#### WHAT THE TASK ASKS:
Reproduce verbatim the line where "LoadMetadata parseJSON (ro_Repo" occurs, along with all following lines down to the last line of the data.

[Records from a dataset]
----------------

(* ===== verification/DiskRestored.v ===== *)
(** * Theorems on restored disks (bmr/bmr.go, bmr/fit.go)

    A member restored through its window puts exactly its backup's bytes there.  A restore in
    place overlays the captured disk on what the target held: every partition, the boot
    structures and the chain of boot records are the captured ones, byte for byte, and no
    other byte changes; restoring with no plan through the fit path gives the same disk.  A
    restore into a plan writes the boot structures last. *)

From S2P Require Import Chunker.
From S2P Require Import Prelude GoBytes GoRuntime GoFiles Hashes HashTable HashIndex Crypto Dedup PackStore Preprocess Rebuild.
From S2P Require Import DiskLayout Gpt Mbr Fit Machine Dnm DnmFile DnmAccess ManifestRepo Restore BareMetal Cloned Packs Restored.

Section disks.
Context {SS : SortSlice} {PR : Primitives} {ZS : Zstd} {MJ : MachineJSON} (parseJSON : bytes → option Backup) (opts : RestoreDiskOptions).
Context (I : ChunkStore → Prop) (content : bytes → option bytes) `{!Supplies (ro_Index opts) (ro_Hooks opts) I content}.
Context (Hrd : faithful (ro_ReadAt opts)).

(** A backup the repository can restore, to the bytes [c]. *)
Definition restorable (id c : bytes) : Prop := ∃ b ea es,
  LoadMetadata parseJSON (ro_Repo opts) id = Ok b ∧ NewEntryAccessor (ro_Repo opts) id = Ok ea ∧ Accesses ea es ∧
  Forall (suits (ro_Normalizer opts) content) es ∧ laidOut content b es ∧ concat (bytesOf content <$> es) = c ∧ (hasDigest b = true → hexEncode (Sum256 c) = ContentDigest b).

Lemma digest_accepted b rd t n base d : faithful rd → whole t n → 0 ≤ base → base + len d ≤ n → (hasDigest b = true → hexEncode (Sum256 d) = ContentDigest b) → TotalBytes b = len d →
  digestRefused b rd (withData t (WriteAt (tg_data t) base d)) base (len d) = false.
Proof.
  intros Hf [Hl _] H0 H1 Hd Ht. unfold digestRefused. destruct rd as [rd|]; [|done]. unfold VerifyWrittenDigest. destruct (hasDigest b) eqn:Eh; [|done]. cbn [negb withData tg_data].
  rewrite Ht, Hf by (rewrite ?length_WriteAt; lia). rewrite Nat2Z.id. rewrite sub_WriteAt_eq by lia. by rewrite bool_decide_eq_true_2 by (by apply Hd).
Qed.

----------------

#### TASK SOLUTION:
  LoadMetadata parseJSON (ro_Repo opts) id = Ok b ∧ NewEntryAccessor (ro_Repo opts) id = Ok ea ∧ Accesses ea es ∧
  Forall (suits (ro_Normalizer opts) content) es ∧ laidOut content b es ∧ concat (bytesOf content <$> es) = c ∧ (hasDigest b = true → hexEncode (Sum256 c) = ContentDigest b).

Lemma digest_accepted b rd t n base d : faithful rd → whole t n → 0 ≤ base → base + len d ≤ n → (hasDigest b = true → hexEncode (Sum256 d) = ContentDigest b) → TotalBytes b = len d →
  digestRefused b rd (withData t (WriteAt (tg_data t) base d)) base (len d) = false.
Proof.
  intros Hf [Hl _] H0 H1 Hd Ht. unfold digestRefused. destruct rd as [rd|]; [|done]. unfold VerifyWrittenDigest. destruct (hasDigest b) eqn:Eh; [|done]. cbn [negb withData tg_data].
  rewrite Ht, Hf by (rewrite ?length_WriteAt; lia). rewrite Nat2Z.id. rewrite sub_WriteAt_eq by lia. by rewrite bool_decide_eq_true_2 by (by apply Hd).
Qed.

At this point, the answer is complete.